Dolores Etchevehere, la única hija mujer de una de las familias terratenientes más poderosas y ricas de Entre Ríos -hermana del exsecretario de Agroindustria de Cambiemos, Luis Miguel Etchevehere-, difundió un duro testimonio en el que acusó a su familia de haber sido parte de diferentes delitos o maniobras en su contra y otras personas. "Mi familia cometió actos aberrantes", dijo en un video que divulgó Proyecto Artigas.

Se trata de un proyecto del que participa junto a organizaciones ambientales, militantes y productores agroecológicos que buscan "verdad, justicia y reparación".

En el video, Dolores arrancó: "Luego de 11 años de investigación, denuncia e impunidad creo que es necesario contar mi historia. Una historia que está atravesada por los crímenes de mis hermanos".

Habló de un "complejo entramado de actividades delictivas" desarrollado por sus hermanos durante décadas "con corrupción, violencia e impunidad: administración fraudulenta, evasión fiscal, lavado de dinero, explotación laboral y violencia económica a partir del despojo de mis derechos hereditarios".
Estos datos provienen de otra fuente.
(* ===== verification/AssocAck.v ===== *)
(** * What a DATA chunk does to the acknowledgement state

    The receiver knows the cumulative TSN and the queue of TSNs past it.  While
    no stream reset is under way, handling a DATA chunk always returns; what
    the association would acknowledge afterwards is what it would have
    acknowledged before, and this chunk when it was taken; and the SACK that is
    built next says exactly that. *)

From stdpp Require Import base list gmap numbers sets.
From Stdlib Require Import ZArith Lia ZifyBool.
From S2P Require Import Prelude Bytes Util Params Chunks Packet PayloadQueue PayloadRun PendingQueue OutboundQueue.
From S2P Require Import ReassemblyQueue Shared Stream Monad Timer Config Association AssocReset AssocRecv AssocSend.
From S2P Require Import AssocFrame.

(** ** Moving the cumulative TSN *)

(** [q'] with cumulative TSN [p] is [q] with cumulative TSN [base] after every next TSN was taken off. *)
Record drained (base : u32) (q : PayloadQueue) (p : u32) (q' : PayloadQueue) : Prop := mk_drained {
  dr_popped : popped base q p q';
  dr_stops : chunk_map q' !! next_tsn p = None;
}.

Lemma drained_refl base q : pq_inv base q → chunk_map q !! next_tsn base = None → drained base q base q.
Proof. intros. constructor; [by apply popped_refl|done]. Qed.

Lemma drained_step base q q1 p q' c :
  pq_inv base q → chunk_map q !! base = None → chunk_map q !! next_tsn base = Some c →
  chunk_map q1 = delete (next_tsn base) (chunk_map q) → drained (next_tsn base) q1 p q' → drained base q p q'.
Proof. intros ???? []. constructor; [by eapply popped_step|done]. Qed.

Section Ack.
Context {I : MapIter} {IL : MapIterLaws I}.

(** ** No stream reset under way *)

Record undisturbed (a : Association) : Prop := mk_undisturbed {
  ud_requests : reconfig_requests a = ∅;
  ud_retiring : retiring_streams a = ∅;
  ud_data : deferred_reset_data a = ∅;
  ud_forward : deferred_forward_tsns a = ∅;
}.

Lemma entries_empty {A} : entries (∅ : gmap Z A) = [].
Proof. pose proof (entries_law A ∅) as H. rewrite map_to_list_empty in H. by apply Permutation_nil_r in H. Qed.

(** Nothing but the cumulative TSN and the queue changes. *)
Definition moved (a : Association) (p : u32) (q : PayloadQueue) : Association :=
  a <| payload_queue := q |> <| peer_last_tsn := p |>.

Lemma advance_drains fuel : ∀ a,
  pq_inv (peer_last_tsn a) (payload_queue a) → chunk_map (payload_queue a) !! peer_last_tsn a = None →
  undisturbed a → (length (sorted (payload_queue a)) < fuel)%nat →
  holds False (advance_peer_last_tsn fuel)
    (λ _ a', ∃ p q, a' = moved a p q ∧ drained (peer_last_tsn a) (payload_queue a) p q ∧ chunk_map q !! p = None)
    (λ _ _, False) a.
Proof.
  induction fuel as [|fuel IH]; intros a Hq Hb Hu Hf; [lia|]. cbn [advance_peer_last_tsn].
  apply holds_bind, holds_self. pose proof (pop_next _ _ Hq Hb) as Hpop. fold (next_tsn (peer_last_tsn a)).
  destruct (pq_pop _ _) as [[c|] q1].
  - destruct Hpop as (Hc & Hm & Hq1 & Hlen). apply holds_bind, holds_modify.
    set (a1 := a <| payload_queue := q1 |> <| peer_last_tsn ::= _ |>).
    assert (undisturbed a1) as Hu1 by (by destruct Hu). apply holds_bind. unfold reevaluate_pending_reset_requests.
    apply holds_bind, holds_gets. unfold values. rewrite (ud_requests _ Hu1), entries_empty. cbn [fmap list_fmap reevaluate_requests].
    apply holds_ret, holds_bind, holds_self. rewrite (ud_data _ Hu1), lookup_empty. apply holds_bind, holds_ret, holds_bind.
    change (peer_last_tsn a1) with (next_tsn (peer_last_tsn a)) in *.
    eapply holds_mono; [apply (IH a1); [exact Hq1| |done|]| |done].
    + change (chunk_map q1 !! next_tsn (peer_last_tsn a) = None). rewrite Hm. apply lookup_delete_eq.
    + change (payload_queue a1) with q1. lia.
    + intros reply a' (p & q & -> & Hd & Hp). apply holds_ret. exists p, q. split; [reflexivity|]. split; [|done].
      by eapply drained_step.
  - destruct Hpop as [-> Hn]. apply holds_bind, holds_modify, holds_ret. exists (peer_last_tsn a), (payload_queue a).
    split; [reflexivity|]. split; [|done]. by apply drained_refl.
Qed.

(** ** Acknowledging *)

Definition queued_bytes (a : Association) : Z :=
  map_sum (λ s, wrap 32 (get_num_bytes_in_reassembly_queue s)) (streams a).

Lemma credit_returns a : undisturbed a → queued_bytes a < 2 ^ 32 →
  get_my_receiver_window_credit a = Ok (saturating_sub (max_receive_buffer_size a) (queued_bytes a)).
Proof.
  intros Hu Hlt. unfold get_my_receiver_window_credit. rewrite (ud_data _ Hu), map_sum_empty, Z.add_0_r.
  fold (queued_bytes a). by rewrite (proj2 (Z.ltb_lt _ _)).
Qed.

(** What the association may be left in: moved, with flags of the acknowledgement set. *)
Record received (a a' : Association) : Prop := mk_received {
  re_drained : drained (peer_last_tsn a) (payload_queue a) (peer_last_tsn a') (payload_queue a');
  re_base : chunk_map (payload_queue a') !! peer_last_tsn a' = None;
  re_undisturbed : undisturbed a';
}.

(** And the application has seen nothing of it. *)
Definition silently (a a' : Association) : Prop :=
  received a a' ∧ streams a' = streams a ∧ events a' = events a ∧ max_receive_buffer_size a' = max_receive_buffer_size a.

Lemma acknowledge_receives a immediately :
  pq_inv (peer_last_tsn a) (payload_queue a) → chunk_map (payload_queue a) !! peer_last_tsn a = None →
  undisturbed a → queued_bytes a < 2 ^ 32 →
  holds False (handle_peer_last_tsn_and_acknowledgement immediately) (λ _, silently a)
    (λ e a', silently a a' ∧ max_receive_buffer_size a <= queued_bytes a ∧ e = ErrReceiveBufferExhausted) a.
Proof.
  intros Hq Hb Hu Hlt. unfold handle_peer_last_tsn_and_acknowledgement. apply holds_bind, holds_self, holds_bind.
  eapply holds_mono; [apply advance_drains; [done..|lia]| |done]. intros reply a1 (p & q & -> & Hd & Hp).
  assert (undisturbed (moved a p q)) as Hu1 by (by destruct Hu). apply holds_bind, holds_gets, holds_bind.
  unfold keys. rewrite (ud_forward _ Hu1), entries_empty. cbn [fmap list_fmap for_each]. apply holds_ret, holds_bind, holds_self, holds_bind.
  assert (silently a (moved a p q)) as Hr by done.
  unfold receive_capacity_exhausted. rewrite credit_returns by done. cbn [mbind Outcome_bind].
  apply holds_lift; [intros ex [= <-]|done|by intros []]. destruct (_ && _) eqn:Eex.
  { apply holds_throw. split; [done|]. split; [|done]. rewrite <- !andb_assoc in Eex. apply andb_true_iff in Eex as [Eex _]. unfold saturating_sub in Eex.
    change (max_receive_buffer_size (moved a p q)) with (max_receive_buffer_size a) in Eex. change (queued_bytes (moved a p q)) with (queued_bytes a) in Eex. lia. }
  clear Eex. apply holds_bind.
  by case_match; apply holds_modify, holds_ret; destruct Hr as [[? ? []] ?].
Qed.

(** ** One DATA chunk *)

Record receiving (a : Association) : Prop := mk_receiving {
  rv_queue : pq_inv (peer_last_tsn a) (payload_queue a);
  rv_base : chunk_map (payload_queue a) !! peer_last_tsn a = None;
  rv_next : chunk_map (payload_queue a) !! next_tsn (peer_last_tsn a) = None;
}.
Lemma ack_cumulative_Ok fuel cum : ∀ base a m newly,
  pq_inv base (flight a) → chunk_map (flight a) !! base = None → uN 32 cum → dist32 base cum < 2 ^ 31 →
  (∀ t, uN 32 t → 0 < dist32 base t <= dist32 base cum → is_Some (chunk_map (flight a) !! t)) →
  (length (sorted (flight a)) < fuel)%nat → measurable p now E (flight a) → E (rto_mgr a) →
  holds p (ack_cumulative fuel (next_tsn base) cum now m newly)
    (λ r a', popped_flight E base cum a m r.1 a') (λ _ _, False) a.
Proof.
  induction fuel as [|fuel IH]; intros base a m newly Hq Hb Hu Hd Hin Hf Hm HE; [lia|]. cbn [ack_cumulative].
  pose proof (inv_base _ _ Hq) as Hub. destruct (decide (dist32 base cum = 0)) as [H0|H0].
  { assert (cum = base) as -> by (clear -Hu Hub H0; sna).
    assert (sna32lte (next_tsn base) base = false) as -> by (clear -Hub; unfold next_tsn; sna).
    apply holds_ret. split; [done|by apply popped_refl|done|done]. }
  pose proof (dist32_bounds base cum) as Hbd. pose proof (next_tsn_u32 base) as Hun.
  assert (sna32lte (next_tsn base) cum = true) as -> by (clear -Hu Hub H0 Hd; unfold next_tsn; sna).
  assert (dist32 (next_tsn base) cum = dist32 base cum - 1) as Hd' by (clear -Hu Hub H0; unfold next_tsn; sna).
  destruct (Hin (next_tsn base) Hun) as [c Hc].
  { assert (dist32 base (next_tsn base) = 1) as -> by (clear -Hub; unfold next_tsn; sna). lia. }
  cbn [negb]. apply holds_bind, holds_gets. unfold oq_pop. pose proof (pop_next _ _ Hq Hb) as Hpop. unfold flight in Hpop.
  destruct (pq_pop (inflight (outbound_queue a)) (next_tsn base)) as [[c'|] q1]; [|destruct Hpop as [_ Hn]; unfold flight in Hc; congruence].
  destruct Hpop as (Hc' & Hm1 & Hq1 & Hlen). fold (flight a) in *. assert (c' = c) as -> by congruence.
  apply holds_bind, holds_modify. pose proof (touched_queue a q1) as Ht1. set (a1 := a <| outbound_queue := _ |>) in *.
  change q1 with (flight a1) in Hm1, Hq1, Hlen. apply holds_bind, holds_self.
  assert (credits_stream a1 c = credits_stream a c) as -> by done. change (E (rto_mgr a1)) in HE. clearbody a1.
  apply holds_bind, (holds_mono _ _ (λ _ a2, touched a a2 ∧ E (rto_mgr a2) ∧ flight a2 = flight a1) _ (λ _ _, False)); [| |done].
  { apply holds_when; intros _; [|done]. eapply holds_mono; [by eapply measure_rtt_Ok| |done].
    intros [] a2 (Ht2 & HE2 & Hfl). split; [by etrans|done]. }
  intros [] a2 (Ht2 & HE2 & Hfl). apply holds_bind, holds_modify.
  match goal with |- holds _ _ _ _ ?s => set (a3 := s) end.
  assert (touched a a3 ∧ E (rto_mgr a3) ∧ flight a3 = flight a1) as (Ht3 & HE3 & Hfl3).
  { subst a3. destruct (_ && _); [|done]. split; [|done]. etrans; [exact Ht2|apply touched_recovery]. }
  clearbody a3. rewrite <- Hfl3 in *.
  eapply holds_mono; [apply (IH (next_tsn base) a3 _ _)| |done]; [done|..|done|lia| |lia| |done|].
  - rewrite Hm1. apply lookup_delete_eq.
  - intros t Ht Hr. assert (t ≠ next_tsn base) as Hne. by (intros ->; rewrite dist32_self in Hr; lia).
    rewrite Hm1, lookup_delete_ne by done. apply Hin; [done|]. clear -Ht Hub Hr Hne Hu Hd' Hd H0. unfold next_tsn in *. sna.
  - eapply measurable_sub; [done|]. intros t c0 H. rewrite Hm1 in H. apply lookup_delete_Some in H as [_ H]. eauto.
  - intros r a' H. by eapply popped_flight_step.
Qed.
Además del relato por video, también difundió un sitio Web en el que se detalla cada una de las maniobras que denuncia. Uno de los capítulos, según registró La Sexta, está dedicado a Santa Elena y a la adquisición, en 2007, de 370 hectáreas de tierras "a partir de sus contactos políticos y judiciales".

UBICACIÓN DE LA ESTANCIA

 

 

 

El CAPÍTULO DE LA ESCUELA AGROTÉCNICA CERCA DE SANTA ELENA

"Usurpación de tierras fiscales". Con ese título abre el capítulo en el que cuenta cómo sus familiares adquirieron terrenos del exfrigorífico pagados, según dice, a precio vil -pagando sólo un 10% de su valor-. Particularmente, menciona el caso de unos terrenos que eran utilizados por la Escuela Agroténcia Nº 151 en la Estancia El Quebracho, que estaban linderos a Casa Nueva, el campo de los Etchevehere.

"Casa Nueva, uno de los cinco campos de la familia Etchevehere, está ubicado en la entrada de Santa Elena, una ciudad-fábrica que creció alrededor del Frigorífico Santa Elena. Luego de varias privatizaciones fallidas, en la década del 80 el frigorífico pasó a manos estatales y cerró definitivamente sus puertas en 1993. El Estado despidió a los trabajadores entregándoles tierras como parte de la indemnización, pero sin título de propiedad. En 2004, el gobernador Busti decidió liquidar los bienes del frigorífico, incluidas las tierras donde producían los ex trabajadores del frigorífico", cuenta Dolores.

NuevaInfografiaEtchevehere

La infografía que difundió Dolores.

Luego, agrega: "En 2007, los Hermanos Etchevehere obtuvieron 370 hectáreas de estas tierras a partir de sus contactos políticos y judiciales. Pagaron solo el 10% de su valor. Hasta entonces, esas tierras eran utilizadas por la Escuela Agrotécnica Nº 151 en la Estancia El Quebracho, lindera a Casa Nueva. Pero, uno de los lotes estaba arrendado hasta el 2010".

"Entonces, Juan Diego Etchevehere a la cabeza de un grupo armado, ingresaron al lugar a punta de escopeta, destruyeron los cultivos de los arrendatarios y corrieron el alambrado. Este acto fue calificado como usurpación", finaliza el texto.

Dicho capítulo hace referencia a la historia que publicó La Sexta en junio de este año, en el que se da cuenta de un fallo judicial a favor de una persona a la que los Etchevehere le dañaron sus cultivos.

Se trata de la historia que comenzó el 14 de julio de 2007. Entonces, José María Morcillo, quien junto a Pío Tomás Tyrrel había arrendado 65 hectáreas de la Escuela Provincial de Nivel Medio Nº 151- Agrotécnica Paraje Quebracho -, fue a controlar los cultivos de lino allí sembrados y se encontró con que habían cambiado los candados y cadenas de acceso al predio. Morcillo certificó la situación en ese momento con un escribano.

El arrendatario, que había firmado el contrato para la explotación de la tierra hasta el 2010, volvió cuatro días después al campo, donde ya se habían instalado tres personas quienes, a punta de escopeta, le impidieron nuevamente ingresar y lo obligaron a retirarse. Del lino plantado no había quedado ni el recuerdo.

El arrendatario llevó al caso a la Justicia, donde logró que la familia Etchevehere lo indemnice por un monto de $ 359.960.